Excess weight is an established risk factor for abnormal glucose homeostasis and type 2diabetes. Most of the patients with type 2diabetes are obese. The global epidemic of obesity largely explains the dramatic increase in the incidence and prevalence of type 2diabetes over the past 20 years. Currently, over one-third (34%) of US adults are obese (defined as BMI greater than 30 kg/m ² ), and over 11% of people aged 20 years or over have diabetes. This prevalence is projected to increase to 21% by 2050. The precise mechanisms linking the two conditions remain unclear, as most obese individuals do not develop type 2 diabetes. Recent studies have identified ‘links’ between obesity and type 2 diabetes involving proinflammatory cytokines (tumour necrosis factor and interleukin-6), insulin resistance, deranged fatty acid metabolism, and cellular processes, such as mitochondrial dysfunction and endoplasmic reticulum stress.
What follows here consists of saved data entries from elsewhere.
(** * datasets.utils.py_utils: a shallow embedding and its properties

    The Python module [src/datasets/utils/py_utils.py] is embedded function
    by function.  Part I holds the definitions, Part II the theorems.

    Conventions.
    - A Python [int] is a [Z]; [//] and [%] are [Z.div] and [Z.modulo]
      (both round towards minus infinity, like Python's).
    - A Python [str] is a [string]; only ASCII text is modelled.
    - A [dict] whose iteration order matters is an association list in
      insertion order; a [dict] used as a finite map is a [gmap].
    - A raised exception is the [Raise] case of [result]. *)

From Stdlib Require Import ZArith Lia String Ascii List.
From stdpp Require Import base option list sorting gmap strings.

Set Warnings "-register-all".

Local Open Scope Z_scope.

(** * Part I: definitions *)

(** ** Exceptions *)

Inductive exn : Type :=
| ValueError (msg : string)
| TypeError (msg : string)
| RuntimeError (msg : string)
| ImportError (msg : string)
| OtherError (msg : string).

Inductive result (X : Type) : Type :=
| Ok (x : X)
| Raise (e : exn).
Arguments Ok {X} x.
Arguments Raise {X} e.

Definition is_ok {X} (r : result X) : bool :=
  match r with Ok _ => true | Raise _ => false end.

Definition raises_ValueError {X} (r : result X) : bool :=
  match r with Raise (ValueError _) => true | _ => false end.

Definition raises_ImportError {X} (r : result X) : bool :=
  match r with Raise (ImportError _) => true | _ => false end.

(** ** Python slicing [l[start:stop]] (step 1): a negative index counts from
    the end, and both indices are clamped to [0, len]. *)

Definition slice_index (len i : Z) : Z :=
  if i <? 0 then Z.max 0 (i + len) else Z.min i len.

Definition py_slice {X} (l : list X) (start stop : Z) : list X :=
  let len := Z.of_nat (length l) in
  let s := slice_index len start in
  let e := slice_index len stop in
  take (Z.to_nat (e - s)) (drop (Z.to_nat s) l).

(** [range(n)] *)
Definition py_range (n : Z) : list Z := Z.of_nat <$> seq 0 (Z.to_nat n).

(** ** map_nested *)

Module MapNested.

(** The classes [isinstance] is asked about by [map_nested]. *)
Inductive pytype : Type := TyList | TyTuple | TyNdarray.

Definition pytype_eqb (a b : pytype) : bool :=
  match a, b with
  | TyList, TyList | TyTuple, TyTuple | TyNdarray, TyNdarray => true
  | _, _ => false
  end.

Section nested.
(** [A] is the type of the Python objects that are neither a [dict], a
    [list], a [tuple] nor a [numpy.ndarray]; dict keys are such objects. *)
Context {A : Type}.

Inductive value : Type :=
| VObj (a : A)
| VDict (items : list (A * value))
| VList (l : list value)
| VTuple (l : list value)
| VArray (l : list value).

(** What a [for] loop over an object of [A] visits, [None] when the object
    is not iterable. *)
Variable obj_iter : A -> option (list value).

(** [isinstance(v, dict)] *)
Definition is_dict (v : value) : bool :=
  match v with VDict _ => true | _ => false end.

(** [isinstance(v, types)], [types] a tuple of classes among [list],
    [tuple] and [np.ndarray]. *)
Definition isinstance (v : value) (types : list pytype) : bool :=
  match v with
  | VList _ => existsb (pytype_eqb TyList) types
  | VTuple _ => existsb (pytype_eqb TyTuple) types
  | VArray _ => existsb (pytype_eqb TyNdarray) types
  | VObj _ | VDict _ => false
  end.

(** [function] is pure: a function of its argument that returns for every
    argument.  Its calls are recorded: a computation returns its value
    together with the arguments [function] was called on, in call order (for
    a pool, in the order of the workers' ranks). *)
Definition traced (X : Type) : Type := X * list value.

Definition ret {X} (x : X) : traced X := (x, []).

Definition bind {X Y} (m : traced X) (k : X -> traced Y) : traced Y :=
  let r := k m.1 in (r.1, m.2 ++ r.2).

Definition call (function : value -> value) (x : value) : traced value :=
  (function x, [x]).

(** A list comprehension whose body is a traced computation. *)
Fixpoint collect {X} (ms : list (traced X)) : traced (list X) :=
  match ms with
  | [] => ret []
  | m :: ms' => bind m (fun x => bind (collect ms') (fun xs => ret (x :: xs)))
  end.

(** [_single_map_nested((function, data_struct, types, rank, disable_tqdm,
    desc))].  [rank], [disable_tqdm] and [desc] only drive logging and the
    progress bar.  The last case of the match is not reached: an object of
    [A] is no dict and no instance of [types], so it takes the singleton
    branch.  [np.array(mapped)] is the array of the results as numpy keeps
    them as its elements (numbers, rows of one shape); results that are
    lists or tuples, which numpy turns into further dimensions, are not
    modelled apart. *)
Fixpoint _single_map_nested (function : value -> value) (types : list pytype)
    (data_struct : value) {struct data_struct} : traced value :=
  if negb (is_dict data_struct) && negb (isinstance data_struct types)
  then call function data_struct
  else
    match data_struct with
    | VDict items =>
        bind (collect ((fun kv : A * value =>
                          let (k, v) := kv in
                          bind (_single_map_nested function types v)
                               (fun r => ret (k, r))) <$> items))
             (fun kvs => ret (VDict kvs))
    | VList l =>
        bind (collect (_single_map_nested function types <$> l))
             (fun mapped => ret (VList mapped))
    | VTuple l =>
        bind (collect (_single_map_nested function types <$> l))
             (fun mapped => ret (VTuple mapped))
    | VArray l =>
        bind (collect (_single_map_nested function types <$> l))
             (fun mapped => ret (VArray mapped))
    | VObj _ => call function data_struct
    end.

(** The leaves of a value under a type filter, in the order of traversal:
    the values reached that are no dict and no instance of [types]. *)
Fixpoint leaves (types : list pytype) (v : value) {struct v} : list value :=
  if negb (is_dict v) && negb (isinstance v types)
  then [v]
  else
    match v with
    | VDict items =>
        concat ((fun kv : A * value => let (_, x) := kv in leaves types x)
                  <$> items)
    | VList l | VTuple l | VArray l => concat (leaves types <$> l)
    | VObj _ => [v]
    end.

(** [types] as [map_nested] builds it when the argument is [None]. *)
Definition default_types (dict_only map_list map_tuple map_numpy : bool)
  : list pytype :=
  if negb dict_only
  then (if map_list then [TyList] else [])
         ++ (if map_tuple then [TyTuple] else [])
         ++ (if map_numpy then [TyNdarray] else [])
  else [].

(** [types] after the first statement of [map_nested]. *)
Definition types_in_force (dict_only map_list map_tuple map_numpy : bool)
    (types : option (list pytype)) : list pytype :=
  match types with
  | None => default_types dict_only map_list map_tuple map_numpy
  | Some ts => ts
  end.

(** [list(data_struct.values()) if isinstance(data_struct, dict) else
    data_struct] *)
Definition iterable_of (data_struct : value) : value :=
  match data_struct with
  | VDict items => VList (items.*2)
  | _ => data_struct
  end.

(** The elements of a list, tuple or array, in order.  [map_nested] asks
    for the elements, the length and the slices of lists, tuples and arrays
    only; the other cases are there to make the functions total. *)
Definition elements (v : value) : list value :=
  match v with
  | VList l | VTuple l | VArray l => l
  | VDict _ | VObj _ => []
  end.

(** [len(v)] for a list, tuple or array. *)
Definition py_len (v : value) : Z := Z.of_nat (length (elements v)).

(** [v[start:stop]]: a slice of a list is a list, of a tuple a tuple, of
    an array an array. *)
Definition getslice (v : value) (start stop : Z) : value :=
  match v with
  | VList l => VList (py_slice l start stop)
  | VTuple l => VTuple (py_slice l start stop)
  | VArray l => VArray (py_slice l start stop)
  | VDict _ | VObj _ => v
  end.

(** Lists, tuples and arrays. *)
Definition is_seq (v : value) : bool :=
  match v with
  | VList _ | VTuple _ | VArray _ => true
  | VDict _ | VObj _ => false
  end.

(** The sequence of the kind of [v] with the elements [l]. *)
Definition rewrap (v : value) (l : list value) : value :=
  match v with
  | VList _ => VList l
  | VTuple _ => VTuple l
  | VArray _ => VArray l
  | VDict _ | VObj _ => v
  end.

(** [for obj in v]: a dict yields its keys, an object of [A] what
    [obj_iter] says. *)
Definition py_iter (v : value) : result (list value) :=
  match v with
  | VList l | VTuple l | VArray l => Ok l
  | VDict items => Ok (VObj <$> items.*1)
  | VObj a =>
      match obj_iter a with
      | Some l => Ok l
      | None => Raise (TypeError "object is not iterable")
      end
  end.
These interactions are complex and not clearly defined. Accumulating evidence shows that even modest weight reduction can improve glycaemic control and reduce diabetes risk.

Mechanisms of obesity-associated insulin resistance

The influence of obesity on type 2 diabetes risk is determined by the degree of obesity and also by where fat accumulates. Increased upper body fat, including visceral adiposity as reflected in increased abdominal girth or waist-to-hip ratio, is associated with the metabolic syndrome, type 2diabetes, and cardiovascular disease.

Visceral adipose tissue displays intrinsic properties that are different from subcutaneous adipose tissue. For example, the rate of lipolysis is higher in visceral than in subcutaneous fat depots, which may be explained by site variations in the function of receptors for insulin, catecholamines and adenosine. One suggested explanation for the adverse effects of visceral obesity is an increased delivery of fatty acids from the visceral depot to the liver via the portal vein, leading to elevated hepatic triglyceride and glucose production and hyperinsulinemia. Another important feature of visceral fat depots is the presence of lymphoid tissue, such as lymph nodes in the mesenteric adipose tissue and milky spots in the omentum. Compared with subcutaneous depots, visceral adipose tissue expresses higher levels of many cytokines, immunoglobulins and complement factors, suggesting a more active role in immune defence. Furthermore, omental and mesenteric adipocytes interact strongly with immune cells, such as dendritic cells and macrophages.

The subcutaneous fat may lack the pathological effects of visceral fat and represent a more neutral storage location. Emerging evidence also suggests that different subtypes of adipose tissue may be functionally distinct and affect glucose homeostasis differentially. Adult humans have limited and variable numbers of brown fat cells, which play a role in thermogenesis and potentially influence energy expenditure and obesity susceptibility. Adipose tissue is composed of heterogeneous cell types. Immune cells within adipose tissue also likely contribute to systemic metabolic processes. At least three distinct mechanisms have been proposed to link obesity to insulin resistance and predispose to type 2diabetes: (1) increased production of adipokines and cytokines, including tumour necrosis factor-alpha, resistin, and retinol-binding protein 4, that contribute to insulin resistance as well as reduced levels of adiponectin ; (2) ectopic fat deposition, particularly in the liver and perhaps also in skeletal muscle, and the dysmetabolic sequelae ; (3) mitochondrial dysfunction, evident by decreased mitochondrial mass, function, or both. Mitochondrial dysfunction can link obesity to diabetes, both by decreasing insulin sensitivity and by compromising beta-cell function.